По строю прокатилась волна глубоких вздохов, после чего саперы звонко ответили:
— Служим Очечеству!
— К сожалению, вышестоящее командование не может поздравить вас с этим праздником лично, поэтому от себя лично, и от прапорщиков Стеклова и Крутия хочу пожелать вам здоровья, профессиональных успехов, природной и боевой жевучести с коэффициентом равным — единице!
— Спасибо, — уныло ответили солдаты, обидевшись на комбрига.
— К машинам! — скомандовал Егор. — По местам!
Уже на маршруте Егор узнал, что его и Винокурова, Слюнев пригласил вечером, к себе на банкет, по случаю праздника.
— Слушай, Егор, а ты знаешь, что тебя и Винокурова Слюнев пригласил на банкет по случаю праздника? — поинтересовался Стеклов.

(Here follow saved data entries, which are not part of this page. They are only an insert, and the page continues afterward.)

(** ** Requests for contacts *)
Definition GetRC e (router : RouterID) (callback : option Z) (forceLookup : bool) c : res Context :=
  let known := if forceLookup then None else NodeDB.Get router (nodedb (rest c)) in
  match known with
  | Some rc =>
      let b := rest c in
      let b := match callback with Some k => emit (Called k router (Some rc) Success) b | None => b end in
      Ok (c <| rest := FinalizeRequest router (Some rc) Success b |>)
  | None =>
      let queued := pendingCallbacks (lookups (rest c)) !! router in
      let queue := from_option id [] queued ++ match callback with Some k => [k] | None => [] end in
      let c := c <| rest ::= fun b => b <| lookups ::= fun h => h <| pendingCallbacks ::= <[router := queue]> |> |> |> in
      match queued with
      | Some _ => Ok c
      | None =>
          let b := rest c in
          if negb (isServiceNode (lookups b)) && anon_lookup e router then Ok (c <| rest ::= emit (LookupAnon router) |>)
          else
            let* (ok, h, b) := LookupRouter e router (LookupResult router) (pendingRouterLookups c) b in
            let b := if ok : bool then b <| lookups ::= fun h => h <| _routerLookupTimes ::= <[router := steady_now e]> |> |>
                     else FinalizeRequest router None RouterNotFound b in
            Ok (c <| pendingRouterLookups := h |> <| rest := b |>)
      end
  end.
Fixpoint get_all e (routers : list RouterID) c : res Context :=
  match routers with [] => Ok c | r :: routers => let* c := GetRC e r None true c in get_all e routers c end.
(** The work is queued. *)
Definition CheckRenegotiateValid newrc oldrc b : bool * base :=
  if negb (bool_decide (RouterContact.pubkey newrc = RouterContact.pubkey oldrc)) then (false, b)
  else if negb (SessionIsAllowed (RouterContact.pubkey newrc) (lookups b)) then (false, b)
  else
    let b := emit (CheckLater newrc) b in
    (true, if Bucket.HasNode ourKey (RouterContact.pubkey newrc) (_nodes b) then b <| _nodes ::= Bucket.PutNode ourKey newrc |> else b).
(** The files to remove are dropped: they concern the disk. *)
Definition PeriodicUpdate e c : res Context :=
  let stale := filter (fun x => NodeDB.insertedAt x.2 < Now e - RouterContact.UpdateInterval) (NodeDB.entries (nodedb (rest c))) in
  let routersToLookUp : gset RouterID := list_to_set (filter (fun r => HavePendingLookup r (lookups (rest c)) = false) ((fun x => RouterContact.pubkey (NodeDB.rc x.2)) <$> stale)) in
  let* c := get_all e (elements routersToLookUp) c in
  let keep := RouterContact.pubkey <$> _bootstrapRCList (lookups (rest c)) in
  Ok (c <| rest ::= fun b => b <| nodedb ::= fun d => (NodeDB.RemoveStaleRCs keep (Now e - RouterContact.StaleInsertionAge) d).1 |> |>).
Definition RerequestInterval : Z := 10 * 60000.
Definition LookupPerTick : nat := 5.
(** [shuffle] is the order drawn. *)
Definition ExploreNetwork e (shuffle : list RouterID -> list RouterID) c : res Context :=
  let h := lookups (rest c) in
  let known := NodeDB.NumLoaded (nodedb (rest c)) in
  let* c := (if bool_decide (_bootstrapRCList h = []) && (known =? 0)%nat then Ok c
             else if (known <=? length (_bootstrapRCList h))%nat then explore_via e (RouterContact.pubkey <$> _bootstrapRCList h) c else Ok c) in
  if useWhitelist h then
    let c := c <| rest ::= fun b => b <| lookups ::= fun h => h <| _routerLookupTimes ::= fun m => m ∪ gset_to_gmap 0 (whitelistRouters h) |> |> |> in
    let wanted := filter (fun r => (from_option id 0 (_routerLookupTimes (lookups (rest c)) !! r) + RerequestInterval <? steady_now e)
                                   && negb (NodeDB.Has r (nodedb (rest c))) = true) (elements (whitelistRouters h)) in
    let lookup := if (LookupPerTick <? length wanted)%nat then take LookupPerTick (shuffle wanted) else wanted in
    get_all e lookup c
  else if router_is_snode e then Ok c
  else
    let via := filter (fun p => RCGossiper.established p && RouterContact.IsPublicRouter (RCGossiper.remote_rc p)
                                && negb (RemoteInBootstrap (RouterContact.pubkey (RCGossiper.remote_rc p)) h) = true) (connected e) in
    explore_via e ((fun p => RouterContact.pubkey (RCGossiper.remote_rc p)) <$> via) c.
End context.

— Нет. Не знал, — сказал Бис. — А тебя пригласили?
— А меня то… я, что сапер? Я даже не офицер?
— Сапер не сапер, а задачи разминирования выполняешь! А что там только офицеры будут?
— Похоже, что — да.
— Странно все это… — задумчиво произнес Егор. — Странные люди, — кувыркал Егор в слово — «странные», — у нас праздник… а у них — банкет?! Маразм, какой-то!
— Ага… — согласился Стеклов.
— Не… я не пойду! Значит вчера Слюнев, на разводе, пока мы были на разведке, орал во всеуслышание, что мы… А сегодня — банкет… Нет, не пойду! — стойко решил Егор. — Какой, к черту, банкет? Какой праздник? Мы играем в разных лигах… Праздник… Представляешь, каким он будет?
— Не-а… Скучным, наверное?
— Двадцать первый января — красный день календаря… — напевал Егор, кореркая слово — «первое». Ничего позитивного в продолжение этих слов Егор придумать не мог, потому просто повторял их как заклинание. — Двадцать первый января — красный день календаря…
— Только это его и отличает, что красный… — сказал Стеклов, — Каким он будет, черт возьми!
Разведка, началась обыденно. Нисколько не праздно. На войне праздник, вообще, событие скорее формальное, чем торжественное: ни торжественного митинга, ни подарков, ни тебе банкетов, ни фуршетов.
— Слышишь, Вов, сами-то мы присядем сегодня… выпьем?
— А как же, конечно, — сказал Стеклов, — если, конечно, Бог даст отобедать нам еще на этом свете.
— Конечно, даст. Не будет он нас хоронить в такой праздник… не должен…
— Давай, не будем про это болтать, — прервал Стеклов Егора, — пока, мы идем по улицам Грозного, и пытаемся… найти… Нет, не так… Подарить… — да, подарить войсковым колоннам — жизнь…
— Ценою собственных жизней! — закончил Егор.
— Егор, перестань ты все портить!
— А что я не так сказал?
— Да все так, но только не надо об этом сегодня! Хорошо?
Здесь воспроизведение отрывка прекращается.